I had to deal with a lot of graphics code that was routinely promised & arrived DOA. One of the primary requirements for most financial sevices firms was a table widget to display spreadsheets. AWT didn't have one. Someday there was suposed to be something called Swing, and it would have a powerful table API that would rival the MFC widgets in its power. That's what Sun told us, and that's what we as Sun consultants sold to all our Wall Street clients. But the damn thing took so long to build, every firm had their own proprietary table APIs.

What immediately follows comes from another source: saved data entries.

(* ===== verification/ServerProps.v ===== *)
(** * Properties of the relay

    The relay as a transition system: any request, under any clock, any
    randomness and any pattern of failing statements.  Every handler writes in
    one statement or one transaction, so requests one after the other cover the
    interleavings; a request may also act on an authentication that was checked
    against an earlier database ([known]). *)

From S2P Require Import Prelude Encoding Sha256 Unicode Crypto Envelope Server ServerFacts.

Definition empty_db : ServerDB := mkServerDB ∅ ∅ ∅ ∅ [] 0.

Section relay.
Context `{P : Primitives} `{U : UnicodeTables} `{CH : Codec Header}.

Inductive server_step : ServerDB -> ServerDB -> Prop :=
  | st_route (SE : ServerEnv) (SJ : ServerJson) request w r w' :
      route request w = (r, w') -> server_step (sdb w) (sdb w')
  | st_createPairing (SE : ServerEnv) identity w r w' :
      known (sdb w) identity -> createPairing identity w = (r, w') -> server_step (sdb w) (sdb w')
  | st_approvePairing (SE : ServerEnv) identity id body w r w' :
      known (sdb w) identity -> approvePairing identity id body w = (r, w') -> server_step (sdb w) (sdb w')
  | st_syncEnvelopes (SE : ServerEnv) identity body w r w' :
      known (sdb w) identity -> syncEnvelopes identity body w = (r, w') -> server_step (sdb w) (sdb w')
  | st_revokeDevice (SE : ServerEnv) identity id w r w' :
      known (sdb w) identity -> revokeDevice identity id w = (r, w') -> server_step (sdb w) (sdb w')
  | st_putKeyring (SE : ServerEnv) identity body w r w' :
      known (sdb w) identity -> putKeyring identity body w = (r, w') -> server_step (sdb w) (sdb w').

Definition reachable (d : ServerDB) : Prop := rtc server_step empty_db d.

At GS I worked on something called GSTable ( God those horrible memories make them go away! ) So this godawful GSTable was a homecooked solution to display tabular data. I started with something stupid - create an array of Label ( AWT labels ) and put them in a Panel. This created m x n + 1 components per table - too heavy & memory intensive. Then when Swing came out & didn't have a table, we made m x n JLabel's and put them into a JPanel. Over the summer, a Princeton computer graphics intern coded up a canvas ( just 1 custom Component ) that overrode paint() and drew all the cell contents. That worked so well, GS made the teen a six figure offer while he was still in his junior year. All he'd have to do is maintain that table widget! He wisely turned them down & went on to become a computer graphics heavyweight. Meanwhile, I worked on that GSTable as it went through various iterations, until it was actually capable of displaying rows and columns with different sizes, which was apparently a very common requirement in finance. Then finally the Swing JTable arrived! I was like Hallejulah end of all my misery! But alas, Sun's promises & its deliverable were so far apart. That JTable couldn't display multiwidth rows, the paint code was riddled with scaling bugs, it was a bloody mess. There were actual fuck this and fuck that blocks of code in the repaint...the frustrated Javasoft developer wrestling with repaint math! So we stuck with the GSTable. Then IBM came out with their SWT, you had Marimba with their desktop widgets...but everytime we decided to adopt something as the standard, that company would just vanish into thin air...Marimba decided it wanted to get out of AWT widgets business and stick to push technology so that was that...so many broken promises and toy widgets, certainly none of them worth the hundreds of thousands of dollars in license fees.

Everybody likes to paint wall st as a paragon of evil while the poor honest tech genius slogs away in the valley working on the cutting edge of technology. In reality, greed is rampant on both sides, money flows from main st to wall st & from there on to the valley. Everybody's got his fingers in the cookie jar.


"From my time in the valley, I'd say dishonesty, misleading clients, breaking promises, not delivering on time, all of that is very much a part of the sv culture."

Vaporware comes to mind.

As well as my own personal experience being told not to inform mfg. reps and vars about known bugs and problems (this was early 90's). Not knowing the ropes at the time I was threatened in a meeting for suggesting we do something that is more or less routine today.

And this type of dishonesty brings much pain and frustration on people using the product.


Who was that "Princeton computer graphics intern" and what did he build afterwards?


Dude...its all such a blur..I'd have to rent a time machine and hit the computer graphics depts at all the ivies. But I did find some JTable code from way back then, in the bugfix archive http://www.mail-archive.com/classpath-patches@gnu.org/msg018...

public void setRowHeight(int rh, int row) { setRowHeight(rh); // FIXME: not implemented }

So that was actual code that Sun shipped. A method setRowHeight(rh,row) that allowed you to change the height of row number 'row' to 'rh', instead changed the height of ALL rows to 'rh' because the alternative was too hard and therefore not implemented! So much for multi-height rows.